An. S., il Giornale 20/6/2013, 20 giugno 2013
LA FORMULA DEL 3% PUO’ FRUTTARE 17 MILIARDI
Al massimo mezzo punto di Pil. Sette o otto miliardi, da spendere in poche selezionate operazioni oppure 17 miliardi da utilizzare per lo sviluppo, lavoro e fisco?
All’esterno non appare, anche perché il governo preferisce giocare a carte coperte fino al Consiglio europeo di fine mese. Ma gli spazi per andare un po’ oltre i limiti europei favorire la crescita ci sono. E non da oggi. Sul tesoretto che si libererà grazie all’uscita dell’Italia dalla procedura di infrazione si era scatenata già qualche settimana uno scontro tra due filosofie che investe le cifre e anche la destinazione delle risorse che arriveranno nel 2014.
C’è una versione minima e il ragionamento è questo. Non siamo più nella lista dei cattivi e Bruxelles ci concede spesa in deficit, secondo lo stesso meccanismo utilizzato nel 2013 per il pagamento dei debiti della pubblica amministrazione. Ma il prossimo anno da un rapporto tra disavanzo e Pil ufficiale del 1,8% potremo arrivare al massimo al 2,3%-2,5%, per rispettare gli impegni sul pareggio strutturale di bilancio.
Secondo l’altra concezione, quella più ottimistica, nessuno vuole limitarci al 2,3%, nemmeno i partner europei più rigoristi ci potranno impedire di ripetere quello che è stato fatto nel 2013 per pagare i debiti della Pa verso i privati. «Possiamo arrivare al 2,9%», assicura una qualificata fonte del governo. Anche perché paesi ben più pesanti del nostro, come la Francia, sono sopra la soglia del 3% e hanno ottenuto più tempo per tornare sotto il limite che noi già rispettiamo.
Secondo questo ragionamento ci sarebbe quindi uno 0,6% di Pil in più da spendere rispetto alle previsioni. E non è poco. Sono, all’incirca, altri 9-10 miliardi di euro che portano la cifra complessiva intorno ai 16-17 miliardi di euro. Cifra che potrebbe aumentare per i progetti cofinanziati dalla Ue. Sempre che - e questo è un altro argomento di chi sostiene la versione minima, quella dei 7 o meno miliardi - le previsioni di crescita e di deficit siano rispettate.

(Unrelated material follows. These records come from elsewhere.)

(** Two adjacent loose blocks become one. *)
Lemma irep_merge s l1 a b l2 fls epi m' :
  irep s (Heap (l1 ++ a :: b :: l2) fls epi) → b_state a = Loose → b_state b = Loose →
  outside (b_addr a - 4) (b_addr b + b_size b - 4) (ram s) m' →
  rdw m' (b_addr a - 4) = tag (b_size a + b_size b) false (b_palloc a) →
  rdw m' (b_addr b + b_size b - 8) = tag (b_size a + b_size b) false (b_palloc a) →
  irep (set_ram m' s) (Heap (l1 ++ merged a b :: l2) fls epi).
Proof.
  intros Hr Ha Hb Hout Hh Hft.
  pose proof (ir_geo _ _ Hr) as Hg. cbn [h_blocks] in Hg.
  destruct (geo_mid _ _ _ _ _ Hg) as [Hg1 (Eb & _)].
  destruct (ir_block _ _ a Hr ltac:(set_solver)) as (_ & _ & ? & ? & _).
  destruct (ir_block _ _ b Hr ltac:(set_solver)) as (_ & _ & ? & ? & _).
  rewrite merged_at by done.
  apply (irep_retag s l1 [a; b] l2 fls epi (b_addr a) (b_addr b + b_size b)); try done.
  - cbn [geo]. rewrite Eb. by split_and!.
  - lia.
  - repeat constructor; congruence.
  - split; cbn [b_addr b_size b_state b_palloc is_live].
    + replace (b_addr b + b_size b - b_addr a) with (b_size a + b_size b) by lia. exact Hh.
    + exists false, (b_palloc a).
      replace (b_addr b + b_size b - b_addr a) with (b_size a + b_size b) by lia.
      replace (b_addr a + (b_size a + b_size b) - 8) with (b_addr b + b_size b - 8) by lia.
      exact Hft.
Qed.

Lemma wp_case_next s l1 b c l2 fls epi pv (Q : Z * Z → st → Prop) :
  irep s (Heap (l1 ++ b :: c :: l2) fls epi) → b_state b = Loose → b_state c = Free →
  b_palloc b = true →
  (∀ s', only_upd s s' →
     irep s' (Heap (l1 ++ merged b c :: l2) (unlist_blk c fls) epi) →
     Q (b_addr b, b_size b + b_size c) s') →
  wp (coalesce_cases 2 0 (b_size b) (b_addr b + b_size b) pv (b_addr b)) s Q.
Proof.
  intros Hr Hb Hc Hp HQ.
  pose proof (ir_geo _ _ Hr) as Hg. cbn [h_blocks] in Hg.
  destruct (geo_mid _ _ _ _ _ Hg) as [_ (Ec & _)]. rewrite <- Ec.
  unfold coalesce_cases. cbn [Z.eqb negb andb].
  wp_bind. apply (wp_THISSIZE s _ c Hr); [set_solver|].
  wp_bind. apply (wp_heap_remove s (l1 ++ [b]) c l2 fls epi); [by rewrite snoc_cons|done|].
  intros m' heads' Hr' Hlb. rewrite snoc_cons in Hr'. set (s1 := upd m' heads' s) in *.
  set (c' := set_state Loose c) in *.
  destruct (ir_block _ _ b Hr' ltac:(set_solver)) as (? & ? & ? & ? & _).
  destruct (ir_block _ _ c' Hr' ltac:(set_solver)) as (? & ? & ? & ? & _).
  change (b_addr c') with (b_addr c) in *. change (b_size c') with (b_size c) in *.
  destruct (ir_bounds _ _ Hr') as (? & ? & ? & _).
  wp_bind. apply (wp_THISSIZE s1 _ c' Hr'); [set_solver|].
  change (b_size c') with (b_size c). rewrite add32_small by lia.
  replace (PACK (b_size b + b_size c) 2) with (tag (b_size b + b_size c) false (b_palloc b))
    by (rewrite Hp; apply (PACK_prev _ true)).
  apply wp_write_tags; [lia|lia|lia|apply Z.divide_add_r; auto
    |eapply ir_valid; [done|lia..]|eapply ir_valid; [done|lia..]|].
  apply wp_ret, HQ.
  { apply (only_upd_trans _ s1); [eapply only_upd_links; [exact Hr| |exact Hlb]; set_solver|].
    apply only_upd_ram. in_heap. }
  destruct (wr_tags_read (ram s1) (b_addr b) (b_size b + b_size c)
    (tag (b_size b + b_size c) false (b_palloc b))) as [Hh Hft];
    [lia|apply tag_range; [apply Z.divide_add_r; auto|lia]|].
  change (merged b c) with (merged b c').
  eapply (irep_merge s1 l1 b c' l2); try done.
  - change (b_addr c') with (b_addr c). change (b_size c') with (b_size c).
    replace (b_addr c + b_size c - 4) with (b_addr b + (b_size b + b_size c) - 4) by lia.
    apply wr_tags_outside. lia.
  - change (b_addr c') with (b_addr c). change (b_size c') with (b_size c).
    replace (b_addr c + b_size c - 8) with (b_addr b + (b_size b + b_size c) - 8) by lia.
    exact Hft.
Qed.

Altro fronte è appunto quello dell’utilizzo delle risorse. Allo stato è escluso che possano andare al taglio del cuneo fiscale, che stanno chiedendo a gran voce gli industriali (Confindustria ha chiesto una terapia d’urto da 12 miliardi solo nel 2014) e il Pdl, che vorrebbe l’azzeramento di tasse e contributi per le nuove assunzioni. L’Europa, è la tesi di Palazzo Chigi, non ci permette di tagliare le tasse. Al massimo ci fa cofinanziare progetti europei per i giovani e quelli per investimenti produttivi, che comunque,in seconda battuta, favoriscono l’occupazione. Il punto è che anche sul «come» verranno spese le risorse, l’Italia dovrà trattare. E fare valere le proprie ragioni, come del resto fanno gli altri partner europei.